▸ Task:
When a line of the entries contains "same", please list that line.

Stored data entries
(** A reference database: exhaustive search by squared Euclidean
    distance, computed in binary64 from the coordinates. *)
Fixpoint float_of_pos (p : positive) : float :=
  match p with
  | xH => 1
  | xO p => 2 * float_of_pos p
  | xI p => 2 * float_of_pos p + 1
  end%float.

Definition float_of_Z (z : Z) : float :=
  match z with
  | Z0 => 0
  | Zpos p => float_of_pos p
  | Zneg p => - float_of_pos p
  end%float.

Definition float_of_Q (x : Q) : float :=
  (float_of_Z (Qnum x) / float_of_pos (Qden x))%float.

Definition sq_dist (a b : embedding) : float :=
  fold_right PrimFloat.add 0%float
    (map (fun '(x, y) =>
            let d := (float_of_Q x - float_of_Q y)%float in (d * d)%float)
       (combine a b)).

Fixpoint insert_by (d : Row -> float) (x : Row) (l : list Row) : list Row :=
  match l with
  | [] => [x]
  | y :: r => if (d x <=? d y)%float then x :: l else y :: insert_by d x r
  end.

Definition sort_by (d : Row -> float) (l : list Row) : list Row :=
  fold_right (insert_by d) [] l.

Definition exhaustive_query (collection : Collection)
    (query_embeddings : list (option embedding)) (n_results : Z)
    : result QueryResult :=
  match query_embeddings with
  | [Some q] =>
      Ok (answer sq_dist q
            (firstn (Z.to_nat n_results)
               (sort_by (distance_to sq_dist q) collection)))
  | _ => Raise (ExternalError "expected one query embedding")
  end.

Definition exhaustive_env : Env :=
  {| embed_content := fun _ _ => Ok [1%Q; 0%Q];
     collection_query := exhaustive_query |}.

Definition row (id doc : string) (v : embedding) (i : nat) : Row :=
  {| row_id := id; row_embedding := v; row_document := doc;
     row_metadata :=
       {| md_source := "hawa_singh/tips.txt"; md_chunk_index := i;
          md_word_count := 2%nat; md_creator_id := "hawa_singh";
          md_creator_name := "Hawa Singh"; md_creator_specialty := "YouTube" |} |}.

(** A store with one collection of two rows. *)
Definition two_rows : Collection :=
  [row "tips_chunk_0" "far away" [0%Q; 1%Q] 0;
   row "tips_chunk_1" "close by" [1%Q; 0%Q] 1].

Definition world_two_rows : World :=
  {| clock := 0%Q;
     log := [];
     embedding_dimension := None;
     collections := {[ "hawa_singh" := two_rows ]};
     last_query_time := 0%Q |}.

End VectorStoreSpec.

(** ** Auxiliary notions and inputs for the microservice path *)

Module ServiceSpec.
Import Exc Service.

(** The query [_execute_retrieval] sends to the vector database. *)
Definition sent_query (query_embedding : list Q) (creator_id : string)
    (max_chunks : Z) (similarity_threshold : Q) : WeaviateQuery :=
  {| class_name := "CreatorContent";
     near_vector := query_embedding;
     near_certainty := similarity_threshold;
     where_path := ["creator_id"];
     where_operator := "Equal";
     where_valueString := creator_id;
     limit := max_chunks;
     additional := ["certainty"; "distance"] |}.

(** The certainty [_execute_retrieval] reads off an item. *)
Definition certainty_of (item : WeaviateItem) : Q :=
  default 0%Q (item_certainty item).

(** The chunks [_execute_retrieval] makes of the answer of the database:
    none when the database failed or found nothing. *)
Definition retrieved (creator_id : string) (similarity_threshold : Q)
    (answer : result (option (list WeaviateItem))) : list ContextChunk :=
  match answer with
  | Ok (Some items) =>
      flat_map (keep_item creator_id similarity_threshold) items
  | _ => []
  end.

(** The response of a skipped, respectively failed, retrieval. *)
Definition skip_response (request : RetrievalRequest) : RetrievalResponse :=
  {| chunks := []; total_chunks := 0;
     creator_id := req_creator_id request; retrieval_strategy := "skip" |}.

Definition error_response (request : RetrievalRequest) : RetrievalResponse :=
  {| chunks := []; total_chunks := 0;
     creator_id := req_creator_id request; retrieval_strategy := "error" |}.

(** An analysis that asks for steps without being a how-to. *)
Definition steps_analysis : QueryAnalysis :=
  {| intent := QUESTION; complexity := SIMPLE; is_greeting := false;
     is_inappropriate := false; is_step_by_step := true;
     confidence := (8 # 10)%Q |}.

(** One stored passage that is not close enough to the query. *)
Definition distant_item : WeaviateItem :=
  {| item_certainty := Some (1 # 2)%Q;
     item_content := Some "Upload on a fixed schedule.";
     item_source := Some "hawa_singh/tips.txt";
     item_metadata := None |}.

(** The generative model is unreachable (the heuristic classifier takes
    over), the embedding provider works, and the database answers with
    [distant_item]. *)
Definition heuristic_env : Env :=
  {| generate_analysis := fun _ => Raise (ExternalError "model unreachable");
     embed_content := fun _ => Ok [1%Q; 0%Q];
     weaviate_do := fun _ => Ok (Some [distant_item]) |}.

(** The same, with the embedding provider down. *)
Definition embed_down_env : Env :=
  {| generate_analysis := fun _ => Raise (ExternalError "model unreachable");
     embed_content := fun _ => Raise (ExternalError "503 Service Unavailable");
     weaviate_do := fun _ => Ok (Some [distant_item]) |}.

End ServiceSpec.

(** ** Further notions used by the properties of the chunker *)

Module ChunkingMore.
Import Chunking.

(** Every character of [s] satisfies [p]. *)
Fixpoint all_chars (p : ascii -> bool) (s : string) : bool :=
  match s with
  | EmptyString => true
  | String c r => p c && all_chars p r
  end.

(** [s] occurs in [p] as a contiguous piece. *)
Definition occurs_in (s p : string) : Prop :=
  exists a b, p = a +:+ s +:+ b.

(** A character [_clean_text] can leave in its result: allow-listed, and if
    it is whitespace it is the space. *)
Definition clean_char (c : ascii) : bool :=
  kept_char c && (negb (Py.is_space c) || Ascii.eqb c " "%char).

(** A sentence as [_split_into_sentences] returns them: non-empty and
    stripped. *)
Definition sentence_ok (s : string) : Prop :=
  Py.truthy s = true /\ Py.strip s = s.

End ChunkingMore.

(** ** [src/src/embeddings.py]: the batch interface of GeminiEmbedder *)

Module EmbeddingsBatch.
Import Exc Mono Embeddings.

(** The text [embed_text] finds in its argument, if any. *)
Definition input_text (input : EmbedInput) : option string :=
  match input with
  | InStr s => Some s
  | InDict content => content
  | InOther => None
  end.

(** The world after the first successful provider call noted the
    dimension of [v]. *)
Definition noted (v : embedding) (w : World) : World :=
  match embedding_dimension w with
  | None => set_embedding_dimension (Some (Z.of_nat (List.length v))) w
  | Some _ => w
  end.

(** [range(start, stop, step)]: a step of 0 is a [ValueError]. *)
Definition range_step (start stop step : Z) : result (list Z) :=
  if step =? 0 then Raise (ValueError "range() arg 3 must not be zero")
  else
    let n :=
      if 0 <? step then (stop - start + step - 1) / step
      else (start - stop - step - 1) / (- step) in
    Ok (map (fun k => start + Z.of_nat k * step) (seq 0 (Z.to_nat n))).

(** [l[i:j]]: a negative bound counts from the end, and both bounds are
    clamped to the list. *)
Definition slice {A} (l : list A) (i j : Z) : list A :=
  let n := Z.of_nat (List.length l) in
  let norm := fun k => if k <? 0 then Z.max 0 (k + n) else Z.min k n in
  firstn (Z.to_nat (norm j - norm i)) (skipn (Z.to_nat (norm i)) l).

(** The inner loop of [embed_batch], [for text in batch], with the list
    [batch_embeddings] it appends to. *)
Fixpoint batch_loop (env : Env) (batch : list EmbedInput)
    (batch_embeddings : list (option embedding))
    : M World (list (option embedding)) :=
  match batch with
  | [] => ret batch_embeddings
  | text :: rest =>
      let! embedding := embed_text env text in
      let batch_embeddings := (batch_embeddings ++ [embedding])%list in
      do! time_sleep (1 # 10)%Q in
      batch_loop env rest batch_embeddings
  end.

(** The outer loop of [embed_batch] over the batch starts [i], with the
    list [embeddings] it extends. *)
Fixpoint batches_loop (env : Env) (texts : list EmbedInput) (batch_size : Z)
    (starts : list Z) (embeddings : list (option embedding))
    : M World (list (option embedding)) :=
  match starts with
  | [] => ret embeddings
  | i :: rest =>
      let batch := slice texts i (i + batch_size) in
      let! batch_embeddings := batch_loop env batch [] in
      let embeddings := (embeddings ++ batch_embeddings)%list in
      batches_loop env texts batch_size rest embeddings
  end.
(** * Rollup deployment pipeline: a shallow embedding

    The development follows the TypeScript sources

    - [src/modules/chain/deployChain.ts]      (deployChain with individually
                                               named key/address variables),
    - the role-list variant of the same file  (deployChain over a
                                               [NodeAccount] list),
    - [src/modules/chain/prepareNodeConfig.ts] (generateNodeConfiguration).

    Everything the code awaits or imports from viem, the chain SDK, inquirer,
    the file system and the console is a collaborator.  Collaborators are the
    fields of one interface, [Collaborators]; the orchestration code is
    written once against that interface, in an error-and-state monad that
    threads the external world and records every collaborator call. *)

From stdpp Require Import base strings list gmap pretty.
From Stdlib Require Import Ascii ZArith Lia.

Local Open Scope string_scope.
Local Open Scope list_scope.
Local Open Scope Z_scope.

(** ** Plain data *)

Definition Hex := string.
Definition Address := string.
Definition Hash := string.

(** A JavaScript exception, identified by its rendering. *)
Definition Error := string.

(** The result of a call that may throw. *)
Inductive Result (A : Type) : Type :=
| Ok (a : A)
| Thrown (e : Error).
Arguments Ok {A} a.
Arguments Thrown {A} e.

(** What a settled promise hands back to the caller, if anything. *)
Definition returned {A} (r : Result A) : option A :=
  match r with Ok a => Some a | Thrown _ => None end.

(** *** viem: parseEther

    [parseEther s] reads a decimal string as an amount of 10^18 base units.
    Only unsigned literals with at most 18 fractional digits are covered
    (viem rounds longer fractions); any other literal is rejected. *)

Definition digit (c : ascii) : option Z :=
  let n := Z.of_nat (nat_of_ascii c) in
  if (48 <=? n) && (n <=? 57) then Some (n - 48) else None.

Fixpoint digits (acc : Z) (s : string) : option Z :=
  match s with
  | EmptyString => Some acc
  | String c s' =>
      match digit c with
      | Some d => digits (acc * 10 + d) s'
      | None => None
      end
  end.

Fixpoint splitDot (s : string) : string * option string :=
  match s with
  | EmptyString => (EmptyString, None)
  | String c s' =>
      if Ascii.eqb c "."%char then (EmptyString, Some s')
      else let '(i, f) := splitDot s' in (String c i, f)
  end.

Definition parseUnits (s : string) (decimals : nat) : option Z :=
  let '(i, f) := splitDot s in
  let f := default EmptyString f in
  if (decimals <? String.length f)%nat then None
  else
    match digits 0 i, digits 0 f with
    | Some iv, Some fv =>
        Some (iv * 10 ^ Z.of_nat decimals
              + fv * 10 ^ Z.of_nat (decimals - String.length f))
    | _, _ => None
    end.

Definition parseEther (s : string) : option Z := parseUnits s 18.

(** A module-level constant initialised from a literal. *)
Definition ether (s : string) : Z := default 0 (parseEther s).

(** *** viem / chain SDK records, reduced to the fields the code touches *)

Record PrivateKeyAccount := { acc_address : Address }.

Record Chain := {
  chain_id : Z;
  chain_rpcUrls_default_http : list string;
}.

Record RuntimeAccount := {
  deployer : PrivateKeyAccount;
  parentChainPublicClient_chain : Chain;
}.

Record ChainConfigArbitrum := {
  InitialChainOwner : Address;
  DataAvailabilityCommittee : bool;
}.

Record PrepareChainConfigParams := {
  pcc_chainId : Z;
  pcc_arbitrum : ChainConfigArbitrum;
}.

Record ChainConfig := {
  chainId : Z;
  arbitrum : ChainConfigArbitrum;
}.

(** Argument of createRollupPrepareDeploymentParamsConfig. *)
Record DeploymentParamsInput := {
  dp_chainId : Z;
  dp_owner : Address;
  dp_baseStake : Z;
  dp_chainConfig : ChainConfig;
}.
(** * Ford FG Falcon ICC HVAC display: a shallow embedding of [monochrome.py]

    The development follows the layout of the program: the [HVACState]
    record, the display panel ([HVACDisplay]) with its seven-segment glyph
    renderer, the two click dispatchers ([HVACButtons], [HVACSliders]) and
    the application ([FordFGHVACApp]) whose callbacks mutate the state, print
    a simulated bus line and redraw the display.

    Python [int] is [Z]; Python [float] is the kernel's binary64 [float], so
    that [set_temp += 0.5] and [set_temp < 32] are the very IEEE operations
    the interpreter runs; [str] is [string]. *)

From Stdlib Require Import ZArith List String Ascii Bool Lia.
From Stdlib Require Import Floats Uint63 DecimalString QArith.
Import ListNotations.

Local Open Scope string_scope.
Local Open Scope Z_scope.

(* ================================================================== *)
(** ** Python built-ins used by the program *)
(* ================================================================== *)

Module Py.

(** [range(n)] *)
Definition range (n : nat) : list Z := map Z.of_nat (seq 0 n).

(** [range(start, stop, step)] for a positive step, [count] elements. *)
Definition range_step (start step : Z) (count : nat) : list Z :=
  map (fun i => start + Z.of_nat i * step) (seq 0 count).

(** Iterating a [str] yields its one-character strings. *)
Fixpoint chars (s : string) : list string :=
  match s with
  | EmptyString => []
  | String c rest => String c EmptyString :: chars rest
  end.

(** [str(n)] for an [int]. *)
Definition str_int (n : Z) : string := NilZero.string_of_int (Z.to_int n).

Fixpoint zeros (n : nat) : string :=
  match n with
  | O => EmptyString
  | S k => String "0"%char (zeros k)
  end.

(** The [0] flag of the format mini-language: the padding zeros go
    between the sign and the digits, up to the minimum width. *)
Definition zero_pad (width : nat) (sign body : string) : string :=
  sign ++ zeros (width - String.length sign - String.length body) ++ body.

(** [format(n, "02d")] *)
Definition format_02d (n : Z) : string :=
  zero_pad 2 (if n <? 0 then "-" else "") (str_int (Z.abs n)).

(** Nearest integer to [n / d] ([d > 0]), ties to the even one: the
    rounding of a correctly rounded decimal conversion. *)
Definition round_half_even (n d : Z) : Z :=
  let q := n / d in
  let r := n mod d in
  match 2 * r ?= d with
  | Lt => q
  | Gt => q + 1
  | Eq => if Z.even q then q else q + 1
  end.

(** Tenths of the magnitude [m * 2^e], rounded. *)
Definition tenths (m : positive) (e : Z) : Z :=
  if 0 <=? e then Z.pos m * 10 * 2 ^ e
  else round_half_even (Z.pos m * 10) (2 ^ (- e)).

Definition fixed_1 (t : Z) : string :=
  str_int (t / 10) ++ "." ++ str_int (t mod 10).

(** [format(x, "04.1f")]: one digit after the point, correctly rounded
    from the exact binary value, zero-padded to four characters. *)
Definition format_04_1f (x : float) : string :=
  match Prim2SF x with
  | S754_zero s => zero_pad 4 (if s then "-" else "") "0.0"
  | S754_infinity s => zero_pad 4 (if s then "-" else "") "inf"
  | S754_nan => zero_pad 4 "" "nan"
  | S754_finite s m e =>
      zero_pad 4 (if s then "-" else "") (fixed_1 (tenths m e))
  end.

(** The exact rational value of a finite float: [m * 2^e], signed. *)
Definition magnitude (m : positive) (e : Z) : Q :=
  if 0 <=? e then inject_Z (Z.pos m * 2 ^ e)
  else (Z.pos m # Z.to_pos (2 ^ (- e)))%Q.

Definition value (x : float) : option Q :=
  match Prim2SF x with
  | S754_zero _ => Some 0%Q
  | S754_finite s m e => Some (if s then Qopp (magnitude m e) else magnitude m e)
  | _ => None
  end.

(** [d.get(key, default)] on a dict literal, kept as its list of items. *)
Fixpoint dict_get {V : Type} (d : list (string * V)) (key : string) (default : V) : V :=
  match d with
  | [] => default
  | (k, v) :: rest => if String.eqb k key then v else dict_get rest key default
  end.

Definition keys {V : Type} (d : list (string * V)) : list string := map fst d.

(** Truth value of an [int]. *)
Definition truthy (n : Z) : bool := negb (n =? 0).

End Py.

(* ================================================================== *)
(** ** State *)
(* ================================================================== *)

Record HVACState : Type := mkHVACState {
  set_temp : float;
  outside_temp : Z;
  fan_speed : Z;
  ac_on : bool;
  auto_mode : bool;
  front_defrost : bool;
  rear_defrost : bool;
  hours : Z;
  minutes : Z
}.

(** The dataclass defaults. *)
Definition HVACState_default : HVACState :=
  {| set_temp := 23.5%float;
     outside_temp := -12;
     fan_speed := 5;
     ac_on := false;
     auto_mode := true;
     front_defrost := true;
     rear_defrost := true;
     hours := 13;
     minutes := 28 |}.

▸ Expected output:
(** The same, with the embedding provider down. *)
    - the role-list variant of the same file  (deployChain over a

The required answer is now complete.